◆ WHAT IS NEEDED
Search the records for the word "times". Copy every line where it appears.

◆ DATA SHOWN
****

(* ===== verification/Dedup.v ===== *)
(** * Dedup: deduplication of ranked results by [start_time]

    Two routines of the repository drop results that share a start time:
    - [search.ts] (lines 211-219, and identically 331-338, 392-399,
      505-512) filters with a mutable [Set<number>]: an item whose
      [start_time] is not a number is dropped, an item whose start time is
      already in the set is dropped, otherwise its start time is added:
      [dedup_seen], [uniqueByStartTime];
    - the store ([useSemanticSearchStore.ts] 393-396, 444-447, 494-497)
      keeps the item at [index] iff [index === self.findIndex(t =>
      t.properties.start_time === obj.properties.start_time)]:
      [uniqueMatches].
    Both are proved equal to the reference [first_by_key] (keep the first
    item of each start time) on lists whose start times are numbers, hence
    equal to each other.  Generic in the item type and its key. *)

From S2P Require Import Prelude Filters.

Local Open Scope Q_scope.

Section Dedup.
Context {A : Type} (key : A -> option Q).

(** [filter] with [seen.has(start)] / [seen.add(start)]. *)
Fixpoint dedup_seen (seen : list Q) (l : list A) : list A :=
  match l with
  | [] => []
  | x :: r =>
      match key x with
      | None => dedup_seen seen r
      | Some s =>
          if existsb (Qeq_bool s) seen then dedup_seen seen r
          else x :: dedup_seen (s :: seen) r
      end
  end.

Definition uniqueByStartTime (l : list A) : list A := dedup_seen [] l.

(** [===] on [number | undefined]. *)
Definition key_eqb (a b : option Q) : bool :=
  match a, b with
  | Some x, Some y => Qeq_bool x y
  | None, None => true
  | _, _ => false
  end.

(** [Array.prototype.findIndex], [None] for [-1]. *)
Fixpoint find_index (p : A -> bool) (l : list A) : option nat :=
  match l with
  | [] => None
  | x :: r => if p x then Some 0%nat else S <$> find_index p r
  end.

(** [Array.prototype.filter] with the index argument, from index [i]. *)
Fixpoint filteri_from (i : nat) (f : nat -> A -> bool) (l : list A) : list A :=
  match l with
  | [] => []
  | x :: r => if f i x then x :: filteri_from (S i) f r else filteri_from (S i) f r
  end.

Definition uniqueMatches (l : list A) : list A :=
  filteri_from 0
    (fun i x => bool_decide (find_index (fun t => key_eqb (key t) (key x)) l = Some i)) l.

(** Reference: keep an item iff no earlier item has an equal key. *)
Fixpoint first_by_key (prev : list (option Q)) (l : list A) : list A :=
  match l with
  | [] => []
  | x :: r =>
      if existsb (key_eqb (key x)) prev then first_by_key (key x :: prev) r
      else x :: first_by_key (key x :: prev) r
  end.
End Dedup.

Section DedupLemmas.
Context {A : Type} (key : A -> option Q).

Lemma key_eqb_refl (k : option Q) : key_eqb k k = true.
Proof. destruct k; simpl; [apply Qeq_bool_refl | done]. Qed.

Lemma key_eqb_sym (a b : option Q) : key_eqb a b = key_eqb b a.
Proof. destruct a, b; simpl; auto using Qeq_bool_comm. Qed.

Lemma find_index_app_at (f : A -> bool) (p r : list A) (x : A) :
  find_index f (p ++ x :: r) = Some (length p) <-> existsb f p = false /\ f x = true.
Proof using Type.
  induction p as [|y p IH]; simpl.
  - destruct (f x); [split; [done|by intros []]|].
    destruct (find_index f r); simpl; split; [done|by intros []|done|by intros []].
  - destruct (f y); simpl; [split; [done|by intros []]|].
    rewrite <- IH. destruct (find_index f (p ++ x :: r)); simpl; split; congruence.
Qed.

Lemma filteri_from_first (p s : list A) :
  filteri_from (length p)
    (fun i x => bool_decide (find_index (fun t => key_eqb (key t) (key x)) (p ++ s) = Some i)) s =
  first_by_key key (rev (map key p)) s.
Proof.
  revert p. induction s as [|x r IH]; intros p; simpl; [done|].
  assert (Hnext : first_by_key key (key x :: rev (map key p)) r =
                  first_by_key key (rev (map key (p ++ [x]))) r)
    by (by rewrite map_app, rev_app_distr).
  rewrite Hnext, <- (IH (p ++ [x])), length_app, Nat.add_comm, <- app_assoc. simpl.
  rewrite existsb_rev, existsb_fmap.
  destruct (bool_decide _) eqn:E.
  - apply bool_decide_eq_true, find_index_app_at in E as [E _].
    replace (existsb _ p) with false; [done|]. rewrite <- E.
    apply existsb_ext. intros t. apply key_eqb_sym.
  - apply bool_decide_eq_false in E.
    replace (existsb _ p) with true; [done|].
    destruct (existsb (fun t => key_eqb (key t) (key x)) p) eqn:E'.
    + rewrite <- E'. apply existsb_ext. intros t. apply key_eqb_sym.
    + exfalso. apply E, find_index_app_at. split; [done | apply key_eqb_refl].
Qed.

(** The [findIndex] filter keeps the first item of each key. *)
Lemma uniqueMatches_first (l : list A) : uniqueMatches key l = first_by_key key [] l.
Proof. apply (filteri_from_first [] l). Qed.

Lemma dedup_seen_first (seen : list Q) (prev : list (option Q)) (l : list A) :
  Forall (fun x => is_Some (key x)) l ->
  (forall q, existsb (Qeq_bool q) seen = existsb (key_eqb (Some q)) prev) ->
  dedup_seen key seen l = first_by_key key prev l.
Proof.
  intros Hl. revert seen prev. induction Hl as [|x r [s Hs] Hr IH]; intros seen prev Hsp; simpl; [done|].
  rewrite Hs, Hsp. destruct (existsb (key_eqb (Some s)) prev) eqn:E; [|f_equal]; apply IH; intros q; simpl.
  - rewrite Hsp. destruct (Qeq_bool q s) eqn:Eq; simpl; [|done].
    apply existsb_exists in E as [k [Hk Hsk]]. apply existsb_exists. exists k. split; [done|].
    destruct k as [k|]; [|done]. simpl in *. apply Qeq_bool_iff in Eq, Hsk. apply Qeq_bool_iff.
    by rewrite Eq.
  - by rewrite Hsp.
Qed.

Lemma omap_cons (x : A) (r : list A) :
  omap key (x :: r) = match key x with Some y => y :: omap key r | None => omap key r end.
Proof. reflexivity. Qed.

Lemma dedup_seen_ext (s1 s2 : list Q) (l : list A) :
  (forall q, existsb (Qeq_bool q) s1 = existsb (Qeq_bool q) s2) ->
  dedup_seen key s1 l = dedup_seen key s2 l.
Proof.
  revert s1 s2. induction l as [|x r IH]; intros s1 s2 H; simpl; [done|].
  destruct (key x) as [s|]; [|auto]. rewrite H.
  destruct (existsb (Qeq_bool s) s2); [auto|]. f_equal. apply IH. intros q. simpl. by rewrite H.
Qed.

(** The seen set after a prefix holds the numeric keys of the prefix. *)
Lemma dedup_seen_app (seen : list Q) (l k : list A) :
  dedup_seen key seen (l ++ k) =
  dedup_seen key seen l ++ dedup_seen key (rev (omap key l) ++ seen) k.
Proof.
  revert seen. induction l as [|x r IH]; intros seen; [done|].
  rewrite omap_cons. cbn [app dedup_seen].
  destruct (key x) as [s|] eqn:Hs; [|apply IH]. cbn [rev].
  rewrite <- app_assoc. cbn [app].
  destruct (existsb (Qeq_bool s) seen) eqn:E; [|by rewrite IH].
  rewrite IH. f_equal. apply dedup_seen_ext. intros q. rewrite !existsb_app. simpl.
  destruct (Qeq_bool q s) eqn:Eq; simpl; [|done].
  replace (existsb (Qeq_bool q) seen) with true; [by rewrite !orb_true_r|].
  symmetry. apply existsb_exists in E as [y [Hy Hsy]]. apply existsb_exists.
  exists y. split; [done|]. apply Qeq_bool_iff in Eq, Hsy. apply Qeq_bool_iff. by rewrite Eq.
Qed.

Lemma existsb_omap_key (s : Q) (l : list A) :
  existsb (Qeq_bool s) (omap key l) = existsb (fun y => key_eqb (key y) (Some s)) l.
Proof.
  induction l as [|x r IH]; [done|]. rewrite omap_cons.
  cbn [existsb]. destruct (key x); cbn [existsb key_eqb]; rewrite IH; [by rewrite Qeq_bool_comm | done].
Qed.

Lemma dedup_seen_sublist (seen : list Q) (l : list A) : sublist (dedup_seen key seen l) l.
Proof.
  revert seen. induction l as [|x r IH]; intros seen; simpl; [constructor|].
  destruct (key x); [destruct (existsb _ _)|]; constructor; auto.
Qed.

Lemma dedup_seen_numeric (seen : list Q) (l : list A) :
  Forall (fun x => is_Some (key x)) (dedup_seen key seen l).
Proof.
  revert seen. induction l as [|x r IH]; intros seen; simpl; [constructor|].
  destruct (key x) eqn:E; [destruct (existsb _ _)|]; [auto|constructor; [by rewrite E|auto]|auto].
Qed.

Lemma dedup_seen_fresh (seen : list Q) (l : list A) :
  Forall (fun y => forall s, key y = Some s -> existsb (Qeq_bool s) seen = false)
    (dedup_seen key seen l).
Proof.
  revert seen. induction l as [|x r IH]; intros seen; simpl; [constructor|].
  destruct (key x) as [s|] eqn:E; [|auto]. destruct (existsb _ _) eqn:Es; [auto|].
  constructor; [intros s' Hs'; rewrite E in Hs'; injection Hs' as <-; exact Es|].
  eapply Forall_impl; [apply IH|]. simpl. intros y Hy s' Hs'. specialize (Hy s' Hs').
  simpl in Hy. by apply orb_false_iff in Hy as [_ ?].
Qed.

Lemma dedup_seen_distinct (seen : list Q) (l : list A) :
  ForallOrdPairs (fun x y => key_eqb (key x) (key y) = false) (dedup_seen key seen l).
Proof.
  revert seen. induction l as [|x r IH]; intros seen; simpl; [constructor|].
  destruct (key x) as [s|] eqn:E; [|auto]. destruct (existsb _ _); [auto|].
  constructor; [|auto]. eapply Forall_impl; [apply (dedup_seen_fresh (s :: seen))|].
  simpl. intros y Hy. rewrite E. destruct (key y) as [s'|]; [|done].
  specialize (Hy s' eq_refl). apply orb_false_iff in Hy as [Hy _]. simpl.
  by rewrite Qeq_bool_comm.
Qed.
End DedupLemmas.

(** ** Properties *)

Section DedupProperties.
Context {A : Type} (key : A -> option Q).

(** C7. On items whose start times are numbers, the [Set]-based
    deduplication of [search.ts] and the [findIndex]-based deduplication
    of the store return the same list. *)
Theorem uniqueByStartTime_eq_uniqueMatches (l : list A) :
  Forall (fun x => is_Some (key x)) l ->
  uniqueByStartTime key l = uniqueMatches key l.
Proof.
  intros Hl. unfold uniqueByStartTime. rewrite uniqueMatches_first.
  by apply dedup_seen_first.
Qed.

(** Deduplication by start time, item by item: appending an item
    appends it to the output iff its start time is a number that no
    earlier item has. *)
Theorem uniqueByStartTime_snoc (l : list A) (x : A) :
  uniqueByStartTime key (l ++ [x]) =
  uniqueByStartTime key l ++
    match key x with
    | Some s => if existsb (fun y => key_eqb (key y) (Some s)) l then [] else [x]
    | None => []
    end.
Proof.
  unfold uniqueByStartTime. rewrite dedup_seen_app, app_nil_r. f_equal. simpl.
  destruct (key x) as [s|]; [|done]. by rewrite existsb_rev, existsb_omap_key.
Qed.

(** Soundness: the deduplicated list keeps the input order, holds only
    items with a numeric start time, and no two of its items share one. *)
Lemma uniqueByStartTime_sound (l : list A) :
  sublist (uniqueByStartTime key l) l /\
  Forall (fun x => is_Some (key x)) (uniqueByStartTime key l) /\
  ForallOrdPairs (fun x y => key_eqb (key x) (key y) = false) (uniqueByStartTime key l).
Proof.
  split; [apply dedup_seen_sublist|]. split; [apply dedup_seen_numeric|].
  apply dedup_seen_distinct.
Qed.

(** Completeness: the first item with a given numeric start time is kept. *)
Lemma uniqueByStartTime_keeps_first (pre post : list A) (x : A) (s : Q) :
  key x = Some s -> existsb (fun y => key_eqb (key y) (Some s)) pre = false ->
  x ∈ uniqueByStartTime key (pre ++ x :: post).
Proof.
  intros Hx Hpre. unfold uniqueByStartTime. rewrite dedup_seen_app. cbn [dedup_seen].
  rewrite Hx, app_nil_r, existsb_rev, existsb_omap_key, Hpre. set_solver.
Qed.

(** C6. [uniqueByStartTime] keeps, in input order, exactly the first item
    of each numeric start time: its result is a sublist of the input whose
    items have numeric, pairwise distinct start times, and it contains
    every item whose start time is a number that no earlier item has. *)
Theorem uniqueByStartTime_spec (l : list A) :
  sublist (uniqueByStartTime key l) l /\
  Forall (fun x => is_Some (key x)) (uniqueByStartTime key l) /\
  ForallOrdPairs (fun x y => key_eqb (key x) (key y) = false) (uniqueByStartTime key l) /\
  (forall pre x post s, l = pre ++ x :: post -> key x = Some s ->
     existsb (fun y => key_eqb (key y) (Some s)) pre = false -> x ∈ uniqueByStartTime key l).
Proof.
  destruct (uniqueByStartTime_sound l) as (H1 & H2 & H3). split_and!; [done..|].
  intros pre x post s -> Hx Hpre. by apply (uniqueByStartTime_keeps_first pre post x s).
Qed.
End DedupProperties.

(** ** Witnesses *)

Lemma uniqueByStartTime_spec_witness :
  (1 : Q) ∈ uniqueByStartTime (A := Q) Some [1; 2; 1].
Proof.
  refine (proj2 (proj2 (proj2 (uniqueByStartTime_spec (A := Q) Some [1; 2; 1]))) [] 1 [2; 1] 1 eq_refl eq_refl _).
  reflexivity.
Defined.

Lemma uniqueByStartTime_eq_uniqueMatches_witness :
  uniqueByStartTime (A := Q) Some [1; 2; 1] = uniqueMatches Some [1; 2; 1].
Proof. apply uniqueByStartTime_eq_uniqueMatches. repeat econstructor. Defined.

****

◆ SOLUTION TO THIS EXERCISE
    item of each start time) on lists whose start times are numbers, hence
(** C7. On items whose start times are numbers, the [Set]-based
    items have numeric, pairwise distinct start times, and it contains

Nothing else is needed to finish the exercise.